From 1975, the Divorce Law in Australia has stipulated only one ground for a Decree of Dissolution on Marriage – that is, that the marriage has broken down irretrievably [s48(1) Family Law Act FLA].
The sole evidence for establishing the breakdown is that the parties to the marriage have separated and continue to be separated for a continuous period of 12 months prior to the filing of the Application for Divorce [s48(2) FLA].
The jurisdiction of the courts exercising powers under the Family Law Act is enlivened if either of the parties to the marriage can establish that they are:
1) An Australian Citizen; or
2) Ordinarily resident in Australia; or
3) Present in Australia
In addition to the Application for Divorce, it is necessary to file the marriage certificate with the Court. If the marriage occurred overseas, a copy of the overseas marriage certificate will need to be evidenced before the court. If it is in a foreign language, a certified translation will be required.
The question of whether or not the parties have “separated” for 12 months is a question of fact. The onus is on the applicant to demonstrate, on the balance of probabilities, that the essential facts supporting the application have been demonstrated before the Court.
An application for a divorce order cannot be filed within two years after the date of marriage unless a certificate is provided by a family counsellor or consultant stating that the parties of the marriage have considered reconciliation with the assistance of that person.

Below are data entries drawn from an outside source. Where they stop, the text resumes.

(** X23. With the seven numeric fields converted: a soil value that
    passes the membership test of the soil encoder with a crop value that
    fails the crop encoder's gives status 400 and the message
    [Unknown Crop Type: '<crop>']; a soil value that fails the soil
    encoder's test with a crop value that passes gives status 400 and
    [Unknown Soil Type: '<soil>']. *)
Theorem predict_unknown_category :
  (contains soil_enc (dict_get d "Soil") = true →
   contains crop_enc (dict_get d "Crop") = false →
   (predict float_of_string float_repr req (Process (Some clf) (Some encs) evs)).1 =
     inr (Response
            (error_body ("Unknown Crop Type: '" +:+ py_str float_repr (dict_get d "Crop") +:+ "'"))
            400)) ∧
  (contains soil_enc (dict_get d "Soil") = false →
   contains crop_enc (dict_get d "Crop") = true →
   (predict float_of_string float_repr req (Process (Some clf) (Some encs) evs)).1 =
     inr (Response
            (error_body ("Unknown Soil Type: '" +:+ py_str float_repr (dict_get d "Soil") +:+ "'"))
            400)).
Proof.
  split.
  - intros Hsoil Hcrop. now rewrite (predict_crop_unknown Hsoil Hcrop).
  - intros Hsoil _. now rewrite (predict_soil_unknown Hsoil).
Qed.

(** C10, as amended.  With the seven numeric fields converted, a body
    without the "Soil" key is answered with status 400 and
    [Unknown Soil Type: 'None'].  The soil value is checked first: a body
    without the "Crop" key is answered with status 400 and
    [Unknown Crop Type: 'None'] when its soil value passes the membership
    test, and with status 400 and [Unknown Soil Type: '<soil>'] when it
    does not.  In each case the answer is not the invalid-input one. *)
Theorem predict_missing_category :
  (d !! "Soil" = None →
   (predict float_of_string float_repr req (Process (Some clf) (Some encs) evs)).1 =
     inr (Response (error_body "Unknown Soil Type: 'None'") 400)) ∧
  (d !! "Crop" = None →
   contains soil_enc (dict_get d "Soil") = true →
   (predict float_of_string float_repr req (Process (Some clf) (Some encs) evs)).1 =
     inr (Response (error_body "Unknown Crop Type: 'None'") 400)) ∧
  (d !! "Crop" = None →
   contains soil_enc (dict_get d "Soil") = false →
   (predict float_of_string float_repr req (Process (Some clf) (Some encs) evs)).1 =
     inr (Response
            (error_body ("Unknown Soil Type: '" +:+ py_str float_repr (dict_get d "Soil") +:+ "'"))
            400)) ∧
  (d !! "Soil" = None ∨ d !! "Crop" = None →
   (predict float_of_string float_repr req (Process (Some clf) (Some encs) evs)).1 ≠
     inr (Response (error_body INVALID_INPUT) 400)).
Proof.
  assert (Hsoil_none : d !! "Soil" = None →
            predict float_of_string float_repr req (Process (Some clf) (Some encs) evs) =
              (inr (Response (error_body "Unknown Soil Type: 'None'") 400),
               Process (Some clf) (Some encs) (evs ++ [EncoderLookup "Soil"]))).
  { intros Hd. rewrite predict_soil_unknown; unfold dict_get; now rewrite Hd. }
  assert (Hcrop_none : d !! "Crop" = None →
            contains soil_enc (dict_get d "Soil") = true →
            predict float_of_string float_repr req (Process (Some clf) (Some encs) evs) =
              (inr (Response (error_body "Unknown Crop Type: 'None'") 400),
               Process (Some clf) (Some encs)
                 (evs ++ [EncoderLookup "Soil"; EncoderLookup "Crop"]))).
  { intros Hd Hsoil. rewrite (predict_crop_unknown Hsoil); unfold dict_get; now rewrite Hd. }
  split; [|split; [|split]].
  - intros Hd. now rewrite Hsoil_none.
  - intros Hd Hsoil. now rewrite Hcrop_none.
  - intros _ Hsoil. now rewrite (predict_soil_unknown Hsoil).
  - intros Hd Hinvalid.
    assert (∃ message,
              (predict float_of_string float_repr req
                 (Process (Some clf) (Some encs) evs)).1 =
                inr (Response (error_body ("Unknown " +:+ message)) 400))
      as [message Hunknown].
    { destruct (contains soil_enc (dict_get d "Soil")) eqn:Hsoil.
      - destruct Hd as [Hd|Hd].
        + unfold dict_get in Hsoil. now rewrite Hd in Hsoil.
        + exists "Crop Type: 'None'". now rewrite (Hcrop_none Hd eq_refl).
      - exists ("Soil Type: '" +:+ py_str float_repr (dict_get d "Soil") +:+ "'").
        now rewrite (predict_soil_unknown Hsoil). }
    rewrite Hunknown in Hinvalid.
    apply (f_equal (λ r, match r with
                         | inr (Response (Jsonify obj) _) => obj !! "error"
                         | _ => None
                         end)) in Hinvalid.
    unfold error_body in Hinvalid. rewrite !lookup_singleton_eq in Hinvalid.
    discriminate Hinvalid.
Qed.
(** A paid session whose customer and payment intent are disclosed. *)
Definition disclosed_session : Session :=
  {| sess_id := "cs_test_a1b2c3d4e5";
     sess_url := None;
     payment_status := "paid";
     amount_total := Some 2599;
     metadata := Some [];
     customer_details := Some {| email := Some "p1@example.org"; name := Some "" |};
     payment_intent :=
       Some {| pi_id := "pi_3Nabc";
               payment_method_types := Some ["card"];
               charges := Some [{| receipt_url := None |}] |} |}.

(** A world whose processor knows [disclosed_session] under every id. *)
Definition world_disclosed : World :=
  {| host := host Sample.world;
     environment := environment Sample.world;
     stripe_webhooks_constructEvent :=
       stripe_webhooks_constructEvent Sample.world;
     stripe_checkout_sessions_create := fun _ => inr disclosed_session;
     stripe_checkout_sessions_retrieve := fun _ _ => inr disclosed_session;
     transporter_sendMail := transporter_sendMail Sample.world |}.

(** [session.currency] of the sample sessions. *)
Definition usd (_ : Session) : JsValue := VString "usd".

(** The JSON value [{"toString": 1}], which cannot be converted to a
    string. *)
Definition unprintable : JsValue := VObject [("toString", VNumber (of_Z 1))].

(** A paid session whose metadata is [null]. *)
Definition bare_session : Session :=
  {| sess_id := "cs_test_f6g7h8i9j0";
     sess_url := None;
     payment_status := "paid";
     amount_total := Some 2599;
     metadata := None;
     customer_details := None;
     payment_intent := None |}.

(** The world of [Sample] in which the signed event announces
    [bare_session]. *)
Definition world_bare : World :=
  {| host := host Sample.world;
     environment := environment Sample.world;
     stripe_webhooks_constructEvent := fun _ sig _ =>
       if strict_eq_string sig "t=1,v1=good"
       then inr {| ev_type := "checkout.session.completed";
                   ev_data_object := bare_session |}
       else inl Sample.bad_signature;
     stripe_checkout_sessions_create :=
       stripe_checkout_sessions_create Sample.world;
     stripe_checkout_sessions_retrieve :=
       stripe_checkout_sessions_retrieve Sample.world;
     transporter_sendMail := transporter_sendMail Sample.world |}.

End Outage.

(* ================================================================= *)
(** ** Rounding and decimal numerals: what is proved about them *)

(** The mantissa [m] and the location [l] handed to [binary_round_aux]
    stand for the quotient [N / D]: [m] is its integer part and [l] says
    where the remainder lies with respect to one half. *)

Definition loc_of (r d : Z) : location :=
  if r =? 0 then loc_Exact else loc_Inexact (2 * r ?= d).

Definition bracket (rec : shr_record) (N D : Z) : Prop :=
  0 < D /\ 0 <= N
  /\ shr_m rec = N / D
  /\ loc_of_shr_record rec = loc_of (N mod D) D.

(** The value [digits] accumulates along a decimal numeral. *)
Fixpoint uint_acc (d : Decimal.uint) (acc : Z) : Z :=
  match d with
  | Decimal.Nil => acc
  | Decimal.D0 d => uint_acc d (10 * acc + 0)
  | Decimal.D1 d => uint_acc d (10 * acc + 1)
  | Decimal.D2 d => uint_acc d (10 * acc + 2)
  | Decimal.D3 d => uint_acc d (10 * acc + 3)
  | Decimal.D4 d => uint_acc d (10 * acc + 4)
  | Decimal.D5 d => uint_acc d (10 * acc + 5)
  | Decimal.D6 d => uint_acc d (10 * acc + 6)
  | Decimal.D7 d => uint_acc d (10 * acc + 7)
  | Decimal.D8 d => uint_acc d (10 * acc + 8)
  | Decimal.D9 d => uint_acc d (10 * acc + 9)
  end.

Definition starts_with_digit (s : string) : bool :=
  match s with
  | String c _ => is_digit c
  | EmptyString => false
  end.
(** [s.partition(sep)], when [sep] occurs in [s]: the text before its first
    occurrence and the text after it. *)
Fixpoint partition (sep s : str) : option (str * str) :=
  if startswith s sep then Some ([], drop (length sep) s)
  else match s with
       | [] => None
       | c :: s' =>
         match partition sep s' with
         | Some (before, after) => Some (c :: before, after)
         | None => None
         end
       end.

Lemma partition_shorter (c : N) (sep s before after : str) :
  partition (c :: sep) s = Some (before, after) -> (length after < length s)%nat.
Proof.
  revert before. induction s as [|x s IH]; intros before.
  - cbn [partition]. unfold startswith, str_eqb. rewrite take_nil.
    rewrite bool_decide_eq_false_2 by discriminate. discriminate.
  - cbn [partition]. destruct (startswith (x :: s) (c :: sep)).
    + intros [= <- <-]. simpl. rewrite length_drop. lia.
    + destruct (partition (c :: sep) s) as [[b0 a0]|]; [|discriminate].
      intros [= <- <-]. specialize (IH b0 eq_refl). simpl. lia.
Qed.

Definition inspect {A : Type} (a : A) : {x : A | a = x} := exist _ a eq_refl.

(** [s.split(sep)] for a separator that is not empty: cut at the first
    occurrence and go on with what follows it. (Python raises [ValueError]
    for an empty separator; the driver never passes one.) *)
Equations split (sep s : str) : list str by wf (length s) lt :=
  split [] s := [s];
  split (c :: sep) s with inspect (partition (c :: sep) s) := {
    | exist _ (Some (before, after)) E := before :: split (c :: sep) after;
    | exist _ None _ := [s] }.
Next Obligation. exact (partition_shorter c sep s before after E). Qed.

(** The value of a character as a digit: [0-9], [a-z], [A-Z]. *)
Definition digit_value (c : N) : option N :=
  if (48 <=? c) && (c <=? 57) then Some (c - 48)
  else if (97 <=? c) && (c <=? 122) then Some (c - 87)
  else if (65 <=? c) && (c <=? 90) then Some (c - 55)
  else None.

(** The digits of an integer literal, after its sign and prefix: single
    underscores may stand between digits. [after_underscore] tells that the
    character before was an underscore. *)
Fixpoint scan_digits (base : N) (after_underscore : bool) (acc : N) (s : str) : option N :=
  match s with
  | [] => if after_underscore then None else Some acc
  | c :: s' =>
    if c =? 95 then
      if after_underscore then None else scan_digits base true acc s'
    else
      match digit_value c with
      | Some d => if d <? base then scan_digits base false (acc * base + d) s' else None
      | None => None
      end
  end.

(** The prefix a literal in base 16, 8 or 2 may carry, and one underscore
    after it. *)
Definition skip_prefix (base : N) (s : str) : str :=
  match s with
  | zero :: x :: s' =>
    if (zero =? 48)
       && (((base =? 16) && ((x =? 120) || (x =? 88)))
           || ((base =? 8) && ((x =? 111) || (x =? 79)))
           || ((base =? 2) && ((x =? 98) || (x =? 66))))
    then match s' with
         | c :: s'' => if c =? 95 then s'' else s'
         | [] => s'
         end
    else s
  | _ => s
  end.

If there are children of the marriage under the age of 18 years, the Court will not make an order if it is satisfied that proper arrangements in all the circumstances have been made for the care, welfare and development of the children [55A(1)(b)(i) FLA]. If the Court has doubts as to the adequacies of the arrangements for the children, it may adjourn the application and order that a family consultant prepare a report regarding the arrangements relating to the children.